#### GOAL OF THE EXERCISE:
Locate the word "link" in the entries below, then gather every line that holds it.
--- RECORD EXTRACTS Enclosed Below ---
(** ** The avatar *)

(** X21. [changeAvatar] never stores a blank link and never raises its
    assertion: the avatar it returns is the trimmed link, or the random
    avatar when the link is empty or blank; the only way to raise is a
    rejected update of the store, and then nothing is changed. In a store
    with distinct ids a run that returned has given this avatar to the
    record of the caller, when there is one, and has left the other
    users alone. *)
Theorem changeAvatar_never_stores_a_blank avatar e w :
  let a := if String.eqb (JS.trim avatar) EmptyString
           then getRandomAvatar e else JS.trim avatar in
  (JS.trim avatar <> EmptyString -> a <> EmptyString)
  /\ user.changeAvatar avatar e w
     = (if fault e "changeAvatar/User.updateOne"
        then (Throw (Unavailable "changeAvatar/User.updateOne"), w)
        else (Return a,
              set_users (updateOne (fun u => String.eqb (u_id u) (sk_user (socket w)))
                           (user.with_avatar a)) w))
  /\ (List.NoDup (List.map u_id (users w)) ->
      forall r w',
        user.changeAvatar avatar e w = (Return r, w') ->
        (forall u, In u (users w) -> u_id u = sk_user (socket w) ->
                   In (user.with_avatar r u) (users w'))
        /\ (forall u, In u (users w) -> u_id u <> sk_user (socket w) -> In u (users w'))
        /\ List.map u_id (users w') = List.map u_id (users w)).
Proof.
  intros a.
  assert (Hrun : user.changeAvatar avatar e w
     = (if fault e "changeAvatar/User.updateOne"
        then (Throw (Unavailable "changeAvatar/User.updateOne"), w)
        else (Return a,
              set_users (updateOne (fun u => String.eqb (u_id u) (sk_user (socket w)))
                           (user.with_avatar a)) w))).
  { unfold user.changeAvatar, a. rewrite bind_ask.
    destruct avatar as [|c s]; [cbn; rewrite bind_await_cases; reflexivity|].
    cbn [JS.truthy negb orb].
    destruct (String.eqb (JS.trim (String c s)) EmptyString) eqn:Hb.
    - rewrite bind_ret, bind_gets, bind_await_cases, bind_modify. reflexivity.
    - rewrite bind_assoc.
      assert (Ht : JS.truthy (JS.trim (String c s)) = true).
      { destruct (JS.trim (String c s)); [discriminate Hb|reflexivity]. }
      rewrite bind_assert by exact Ht.
      rewrite bind_ret, bind_gets, bind_await_cases, bind_modify. reflexivity. }
  split_and!.
  - unfold a. intros Hne. apply String.eqb_neq in Hne. rewrite Hne.
    apply String.eqb_neq. exact Hne.
  - exact Hrun.
  - intros Hnd r w'. rewrite Hrun. destruct (fault e _); [intros [=]|].
    intros [= <- <-]. cbn [users set_users].
    assert (Hmap : updateOne (fun u => String.eqb (u_id u) (sk_user (socket w)))
                     (user.with_avatar a) (users w)
                   = List.map (fun u => if String.eqb (u_id u) (sk_user (socket w))
                                        then user.with_avatar a u else u) (users w)).
    { generalize Hnd. generalize (users w). intros l. induction l as [|x l IH]; intros Hl;
        [reflexivity|].
      inversion Hl as [|? ? Hni Hl']; subst. cbn [updateOne List.map].
      destruct (String.eqb (u_id x) (sk_user (socket w))) eqn:He.
      - f_equal. rewrite <- (map_id l) at 1. apply map_ext_in. intros y Hy.
        destruct (String.eqb (u_id y) (sk_user (socket w))) eqn:Hy'; [|reflexivity].
        exfalso. apply String.eqb_eq in He, Hy'. apply Hni. rewrite He, <- Hy'.
        apply in_map. exact Hy.
      - f_equal. apply IH. exact Hl'. }
    rewrite Hmap. split_and!.
    + intros u Hu Hid. apply in_map_iff. exists u. split; [|exact Hu].
      apply String.eqb_eq in Hid. rewrite Hid. reflexivity.
    + intros u Hu Hid. apply in_map_iff. exists u. split; [|exact Hu].
      apply String.eqb_neq in Hid. rewrite Hid. reflexivity.
    + rewrite map_map. apply map_ext. intros u.
      destruct (String.eqb (u_id u) (sk_user (socket w))); reflexivity.
Qed.
(** C6. Subject detection looks at the most recent message written by the
    user and at nothing else, without regard to case: when that message
    contains "math" or "calculation" the math prompt is selected
    (MATH_TEACHER_PROMPT, in Hindi MATH_TEACHER_PROMPT_HINDI), also when
    "science" appears in it; when it contains "science" or "experiment" and
    no math keyword, the science prompt; when it contains "english" or
    "writing" and no keyword of the two earlier sets, the english prompt;
    when it contains none of the keywords, the generic prompt.  The prompt
    selected reaches a student followed by the tools paragraph of the
    language. *)
Theorem C6_subject_detection (P : PromptTable) (messages : list Message)
    (m : Message) (text : string) :
  most_recent_user messages m ->
  content m = VStr text ->
  detectSubject messages = detectSubject [m] /\
  (math_keyword text ->
   selects P messages math (MATH_TEACHER_PROMPT P) (MATH_TEACHER_PROMPT_HINDI P)) /\
  (math_keyword text -> science_keyword text ->
   selects P messages math (MATH_TEACHER_PROMPT P) (MATH_TEACHER_PROMPT_HINDI P)) /\
  (~ math_keyword text -> science_keyword text ->
   selects P messages science (SCIENCE_TEACHER_PROMPT P) (SCIENCE_TEACHER_PROMPT_HINDI P)) /\
  (~ math_keyword text -> ~ science_keyword text -> english_keyword text ->
   selects P messages english_subject
     (ENGLISH_TEACHER_PROMPT P) (ENGLISH_TEACHER_PROMPT_HINDI P)) /\
  (~ math_keyword text -> ~ science_keyword text -> ~ english_keyword text ->
   selects P messages generic (GENERIC_TEACHER_PROMPT P) (GENERIC_TEACHER_PROMPT_HINDI P)).
Proof.
  intros Hrecent Hcontent.
  pose proof (detectSubject_text _ _ _ Hrecent Hcontent) as Hdetect.
  split; [|split; [|split; [|split; [|split]]]].
  - unfold detectSubject. now rewrite (lastUserMessage_recent _ _ Hrecent).
  - intros Hm. rewrite (subjectOf_math text Hm) in Hdetect.
    exact (detected_selects P messages math Hdetect).
  - intros Hm _. rewrite (subjectOf_math text Hm) in Hdetect.
    exact (detected_selects P messages math Hdetect).
  - intros Hm Hs. rewrite (subjectOf_science text Hm Hs) in Hdetect.
    exact (detected_selects P messages science Hdetect).
  - intros Hm Hs He. rewrite (subjectOf_english text Hm Hs He) in Hdetect.
    exact (detected_selects P messages english_subject Hdetect).
  - intros Hm Hs He. rewrite (subjectOf_generic text Hm Hs He) in Hdetect.
    exact (detected_selects P messages generic Hdetect).
Qed.
(** The result of a turn, the number of model calls it makes and the
    questions it sends to the backend, all by the classification output
    and by the backend's answer. *)
Lemma turn_summary (session_id user_query : string) (σ : interp) :
  let history := session_messages σ session_id in
  let classify := "Classify query:" +:+ user_query in
  let content := llm (trace σ) history classify in
  let question := additional_info_of content +:+ " " +:+ user_query in
  let answer :=
    cypher_chain (trace σ ++ [LlmCall session_id history classify])%list question in
  let run := turn model llm cypher_chain session_id user_query σ in
  fst run =
    match select_handler content with
    | Raise e => Raise e
    | Ok QueryResponseHandler =>
        match answer with
        | Ok d =>
            match d !! "result" with
            | Some _ => Ok tt
            | None => Raise (Exc KeyError)
            end
        | Raise (Exc _) => Ok tt
        | Raise KeyboardInterrupt => Raise KeyboardInterrupt
        end
    | Ok _ => Ok tt
    end
  /\ llm_calls (trace (snd run))
       = llm_calls (trace σ) + match fst run with Ok _ => 2 | Raise _ => 1 end
  /\ backend_questions (trace (snd run))
       = (backend_questions (trace σ)
            ++ match select_handler content with
               | Ok QueryResponseHandler => [question]
               | _ => []
               end)%list.
Proof.
  cbv zeta. rewrite turn_exact. cbv zeta.
  destruct (select_handler _) as [h | e] eqn:Hsel.
  2:{ cbn [fst snd]. rewrite chain_invoke_trace, llm_calls_snoc, backend_questions_snoc.
      cbn. rewrite app_nil_r. auto. }
  assert (Hcases : h = QueryResponseHandler \/ h <> QueryResponseHandler)
    by (destruct h; auto; right; discriminate).
  destruct Hcases as [-> | Hh].
  - rewrite resolve_context_query. cbv zeta. rewrite chain_invoke_trace.
    destruct (cypher_chain _ _) as [d | [e |]]; [destruct (d !! "result") as [r |] | |];
      repeat (rewrite chain_invoke_trace || cbn [fst snd logged trace]);
      rewrite !llm_calls_snoc, !backend_questions_snoc; cbn;
      rewrite ?app_nil_r; (split; [reflexivity |]); (split; [lia | reflexivity]).
  - rewrite (resolve_context_other cypher_chain h _ user_query _ Hh).
    assert (Hctx : exists context, get_context h [] = Ok context)
      by (destruct h; try contradiction; eexists; reflexivity).
    destruct Hctx as (context & ->).
    repeat (rewrite chain_invoke_trace || cbn [fst snd logged trace]).
    rewrite !llm_calls_snoc, !backend_questions_snoc. cbn.
    rewrite ?app_nil_r.
    split; [destruct h; try contradiction; reflexivity |].
    split; [lia | destruct h; try contradiction; rewrite ?app_nil_r; reflexivity].
Qed.
(** * Bedrock agent evaluation: trace extraction, scorer adapters and
      topic-adherence message reconstruction

    A shallow embedding of
      - [helpers/tool_usage_extractor.py]  ([ToolUsageExtractor.extract_from_trace])
      - [helpers/deepeval_helper.py]       ([DeepevalHelper], both adapters)
      - [evaluators/agents/topic_adherence_evaluator.py]
           ([_convert_trace_to_messages], [evaluate_response])

    The Python code is dynamically typed and walks loosely typed, JSON-like
    event records.  The embedding therefore works on a universe of Python
    values ([pyval]) and writes out, for every primitive the code uses
    ([in], subscripting, [.get], [.split], iteration, [.items()], [str]),
    what Python does on each kind of value, including the exception raised
    on the wrong kind.  Mutable locals ([result], [messages], [stdout]) are
    threaded through a small state-and-exception monad. *)

From Stdlib Require Import List String Ascii ZArith Bool Lia DecimalString.
Import ListNotations.
Set Warnings "-register-all".
Local Open Scope string_scope.
Local Open Scope list_scope.

(** ** Python values *)

(** The JSON-like fragment of Python values that trace events, ground truth
    and metadata are made of: [None], booleans, integers, strings, lists and
    dictionaries with string keys (kept in insertion order).  Floats, bytes
    and datetimes are outside the universe.  A [str] is a sequence of bytes
    here (UTF-8); the only separator the code splits on is the ASCII ["/"]. *)
Inductive pyval : Type :=
| PNone
| PBool (b : bool)
| PInt (n : Z)
| PStr (s : string)
| PList (items : list pyval)
| PDict (entries : list (string * pyval)).

(** The exceptions the modelled code can raise.  [KeyError] carries the
    missing key, [ValueError] its message; [Exception prefix cause] stands for
    [Exception(f"{prefix}{str(cause)}")], the wrapping done by
    [evaluate_response]. *)
Inductive exn : Type :=
| TypeError
| AttributeError
| KeyError (key : string)
| IndexError
| ValueError (msg : string)
| Exception (prefix : string) (cause : exn).

Inductive result (A : Type) : Type :=
| Ok (a : A)
| Raise (e : exn).
Arguments Ok {A} a.
Arguments Raise {A} e.

(** ** Dictionaries with string keys *)

Fixpoint lookup {V} (k : string) (d : list (string * V)) : option V :=
  match d with
  | [] => None
  | (k', v) :: rest => if String.eqb k k' then Some v else lookup k rest
  end.

Definition has_key {V} (k : string) (d : list (string * V)) : bool :=
  match lookup k d with Some _ => true | None => false end.

(** The value under [k], or [default]. *)
Definition get_or (key : string) (default : pyval) (d : list (string * pyval)) : pyval :=
  match lookup key d with Some x => x | None => default end.

(** [d[k] = v] on a dictionary: overwrite in place, or append a new key. *)
Fixpoint dict_set {V} (k : string) (v : V) (d : list (string * V)) : list (string * V) :=
  match d with
  | [] => [(k, v)]
  | (k', v') :: rest =>
      if String.eqb k k' then (k', v) :: rest else (k', v') :: dict_set k v rest
  end.

(** ** String primitives *)

(** [needle in hay] for two strings. *)
Fixpoint str_contains (needle hay : string) : bool :=
  String.prefix needle hay ||
  match hay with
  | EmptyString => false
  | String _ rest => str_contains needle rest
  end.

(** [s.split(sep)] for a one-character separator: never empty. *)
Fixpoint split_on (sep : ascii) (s : string) : list string :=
  match s with
  | EmptyString => [EmptyString]
  | String c rest =>
      if Ascii.eqb c sep then EmptyString :: split_on sep rest
      else match split_on sep rest with
           | [] => [String c EmptyString]
           | seg :: segs => String c seg :: segs
           end
  end.

(** The one-character strings a [for] loop over a string yields. *)
Fixpoint str_chars (s : string) : list string :=
  match s with
  | EmptyString => []
  | String c rest => String c EmptyString :: str_chars rest
  end.

Definition slash : ascii := "/"%char.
--- End of Enclosed RECORD EXTRACTS ---
#### WRITTEN ANSWER:
(** X21. [changeAvatar] never stores a blank link and never raises its
    assertion: the avatar it returns is the trimmed link, or the random
    avatar when the link is empty or blank; the only way to raise is a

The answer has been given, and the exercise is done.